START Records provided

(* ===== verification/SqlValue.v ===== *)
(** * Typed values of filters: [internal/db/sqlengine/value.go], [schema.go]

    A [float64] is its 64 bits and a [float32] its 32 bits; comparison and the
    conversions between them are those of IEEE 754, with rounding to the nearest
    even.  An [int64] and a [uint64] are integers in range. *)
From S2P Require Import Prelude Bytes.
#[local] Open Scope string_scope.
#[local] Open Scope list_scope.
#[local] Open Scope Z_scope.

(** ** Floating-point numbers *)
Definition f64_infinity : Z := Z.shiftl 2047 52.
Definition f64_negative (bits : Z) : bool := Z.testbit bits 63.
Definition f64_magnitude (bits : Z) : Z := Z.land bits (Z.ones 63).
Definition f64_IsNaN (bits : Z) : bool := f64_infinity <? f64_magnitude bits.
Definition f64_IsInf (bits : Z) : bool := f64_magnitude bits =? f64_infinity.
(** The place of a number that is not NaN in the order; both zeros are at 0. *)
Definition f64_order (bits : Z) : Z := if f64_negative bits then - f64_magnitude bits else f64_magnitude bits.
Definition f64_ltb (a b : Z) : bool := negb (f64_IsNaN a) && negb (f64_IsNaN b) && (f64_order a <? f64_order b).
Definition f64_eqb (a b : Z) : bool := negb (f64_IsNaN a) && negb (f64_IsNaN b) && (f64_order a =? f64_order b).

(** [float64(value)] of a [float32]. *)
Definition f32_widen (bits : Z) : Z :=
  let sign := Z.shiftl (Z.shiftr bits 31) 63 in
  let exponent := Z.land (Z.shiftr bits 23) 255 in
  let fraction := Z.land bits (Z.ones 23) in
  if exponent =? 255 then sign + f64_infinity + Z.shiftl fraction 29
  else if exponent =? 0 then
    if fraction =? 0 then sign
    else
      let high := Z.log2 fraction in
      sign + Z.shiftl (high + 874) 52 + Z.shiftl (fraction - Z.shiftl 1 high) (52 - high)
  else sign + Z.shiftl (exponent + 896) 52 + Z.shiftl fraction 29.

END Records provided

What the task requires
Word for word, give back all the lines above.

Your response
(* ===== verification/SqlValue.v ===== *)
(** * Typed values of filters: [internal/db/sqlengine/value.go], [schema.go]

    A [float64] is its 64 bits and a [float32] its 32 bits; comparison and the
    conversions between them are those of IEEE 754, with rounding to the nearest
    even.  An [int64] and a [uint64] are integers in range. *)
From S2P Require Import Prelude Bytes.
#[local] Open Scope string_scope.
#[local] Open Scope list_scope.
#[local] Open Scope Z_scope.

(** ** Floating-point numbers *)
Definition f64_infinity : Z := Z.shiftl 2047 52.
Definition f64_negative (bits : Z) : bool := Z.testbit bits 63.
Definition f64_magnitude (bits : Z) : Z := Z.land bits (Z.ones 63).
Definition f64_IsNaN (bits : Z) : bool := f64_infinity <? f64_magnitude bits.
Definition f64_IsInf (bits : Z) : bool := f64_magnitude bits =? f64_infinity.
(** The place of a number that is not NaN in the order; both zeros are at 0. *)
Definition f64_order (bits : Z) : Z := if f64_negative bits then - f64_magnitude bits else f64_magnitude bits.
Definition f64_ltb (a b : Z) : bool := negb (f64_IsNaN a) && negb (f64_IsNaN b) && (f64_order a <? f64_order b).
Definition f64_eqb (a b : Z) : bool := negb (f64_IsNaN a) && negb (f64_IsNaN b) && (f64_order a =? f64_order b).

(** [float64(value)] of a [float32]. *)
Definition f32_widen (bits : Z) : Z :=
  let sign := Z.shiftl (Z.shiftr bits 31) 63 in
  let exponent := Z.land (Z.shiftr bits 23) 255 in
  let fraction := Z.land bits (Z.ones 23) in
  if exponent =? 255 then sign + f64_infinity + Z.shiftl fraction 29
  else if exponent =? 0 then
    if fraction =? 0 then sign
    else
      let high := Z.log2 fraction in
      sign + Z.shiftl (high + 874) 52 + Z.shiftl (fraction - Z.shiftl 1 high) (52 - high)
  else sign + Z.shiftl (exponent + 896) 52 + Z.shiftl fraction 29.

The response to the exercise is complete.